How Much Equity Should Startups Give Investors? SEIS, EIS & Early-Stage Valuations Explained

How Much Equity Should Startups Give Investors? SEIS, EIS & Early-Stage Valuations Explained

Raising investment is one of the most important milestones for any startup. But how much equity should you actually give away to investors – particularly in your first SEIS or EIS round? The balance is delicate: raise too little and you starve the business of growth capital; give away too much and you risk losing control of your company.

In this guide, we break down how much equity to give investors at each stage, typical startup valuations in the UK, and the legal considerations founders need to understand when raising early-stage funding.

Why Equity Percentages and Valuation Matter

Equity fundraising is always a negotiation between investors’ appetite for risk and a startup’s potential. However, undervaluing your business can be just as damaging as overpricing it.

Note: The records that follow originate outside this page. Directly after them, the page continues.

(* ===== verification/AbsOS.v ===== *)
(** What the kernel promises to programs that read files and print: an abstract
    operating system, and programs proved against it.

    The abstract system knows the bytes of every file by name, what is left to
    read at every descriptor, and what has been printed.  [astep] says what a
    call returns and does; it is silent on the calls outside this part of the
    interface.  [Implements] is the contract: an implementation does what
    [astep] says wherever it says something.  Every program then runs on an
    implementation as it runs on the abstract system. *)

From ITree Require Import Core.ITreeDefinition Indexed.Sum.
From S2P Require Import Prelude Params CString Fs Kernel Proc Printf Uprog Progs Programs.

(** ** The abstract system *)

Inductive named : Type := Missing | Bytes (d : list Z) | Special.
Inductive ofile : Type := Reading (d : list Z) (off : nat) | Terminal.
(** [a_left] is how many files may still be opened. *)
Record aos : Type := mkaos {
  a_names : list Z -> named; a_fds : list (option ofile); a_out : list Z; a_left : nat
}.

Definition a_fd (a : aos) (fd : Z) : option ofile :=
  if (fd <? 0) || (Z.of_nat NOFILE <=? fd) then None else default None (a_fds a !! Z.to_nat fd).
Definition a_set (fd : nat) (x : option ofile) (a : aos) : aos :=
  mkaos (a_names a) (<[fd := x]> (a_fds a)) (a_out a) (a_left a).
Definition a_print (b : list Z) (a : aos) : aos := mkaos (a_names a) (a_fds a) (a_out a ++ b) (a_left a).
Definition a_leave (n : nat) (a : aos) : aos := mkaos (a_names a) (a_fds a) (a_out a) n.
Definition bytes_ok (b : list Z) : bool := forallb (fun c => (0 <=? c) && (c <? 256)) b.
Definition free_fd (l : list (option ofile)) : option nat := first_idx (fun o => match o with None => true | _ => false end) l.

(** Writes of more than this take several rounds in the kernel. *)
Definition WRITE_MAX : Z := 6656.

Definition astep {X} (e : fileE X) (a : aos) : option (X * aos) :=
  match e in fileE X return option (X * aos) with
  | Open p m =>
      if negb (m =? O_RDONLY) then None else
      match a_left a, a_names a p with
      | O, _ | _, Special => None
      | S _, Missing => Some (-1, a)
      | S k, Bytes d =>
          match free_fd (a_fds a) with
          | Some fd => Some (Z.of_nat fd, a_leave k (a_set fd (Some (Reading d 0)) a))
          | None => None
          end
      end
  | Close fd =>
      match a_fd a fd with
      | None => Some (-1, a)
      | Some (Reading _ _) => Some (0, a_leave (S (a_left a)) (a_set (Z.to_nat fd) None a))
      | Some Terminal => None
      end
  | Read fd n =>
      if (n <? 0) || (2 ^ 31 <=? n) then None else
      match a_fd a fd with
      | None => Some ((-1, []), a)
      | Some (Reading d off) =>
          let b := take (Z.to_nat n) (drop off d) in
          Some ((Z.of_nat (length b), b), a_set (Z.to_nat fd) (Some (Reading d (off + length b))) a)
      | Some Terminal => None
      end
  | Write fd b =>
      match a_fd a fd with
      | None | Some (Reading _ _) => Some (-1, a)
      | Some Terminal =>
          if bytes_ok b && (Z.of_nat (length b) <=? WRITE_MAX) then Some (Z.of_nat (length b), a_print b a) else None
      end
  | _ => None
  end.

Definition ahandle (X : Type) (e : fileE X) : M aos X := fun a =>
  match astep e a with
  | Some (x, a') => Ret x a'
  | None => Fault "unspecified" a
  end.

(** ** The contract *)

Class Implements {S : Type} (h : forall X, fileE X -> M S X) (rep : S -> aos -> Prop) : Prop :=
  implements : forall X (e : fileE X) s a x a', rep s a -> astep e a = Some (x, a') ->
    exists s', h X e s = Ret x s' /\ rep s' a'.

Lemma run_implements {S R} (h : forall X, fileE X -> M S X) rep `{!Implements h rep} n : forall (t : uprog R) s a r a',
  rep s a -> run ahandle n t a = Ret r a' -> exists s', run h n t s = Ret r s' /\ rep s' a'.
Proof.
  induction n as [|n IH]; intros t s a r a' Hr; cbn [run]; [done|].
  destruct (observe t) as [x|u|X [e|p] k]; [|eauto| |].
  - intros [= <- <-]. eauto.
  - unfold bind, ahandle at 1. destruct (astep e a) as [[x a1]|] eqn:Ea; [|done].
    destruct (implements X e s a x a1 Hr Ea) as (s1 & -> & Hr1). by apply IH.
  - intros [= <- <-]. eauto.
Qed.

For example, offering 20% equity for a £12,000 investment implies a valuation of just £60,000. Even for a pre-revenue startup, this is extremely low.

The risks include:

  • Excessive dilution: giving away too much equity too soon can push founders below 50% ownership, risking long-term control.
  • Future investor deterrence: institutional SEIS/EIS investors often expect 15–25% for £100,000-£250,000 investments. If an early angel already owns 20%, it can make your cap table unattractive.
  • Valuation credibility: subsequent investors may question why the company was initially valued so cheaply, undermining confidence in future rounds.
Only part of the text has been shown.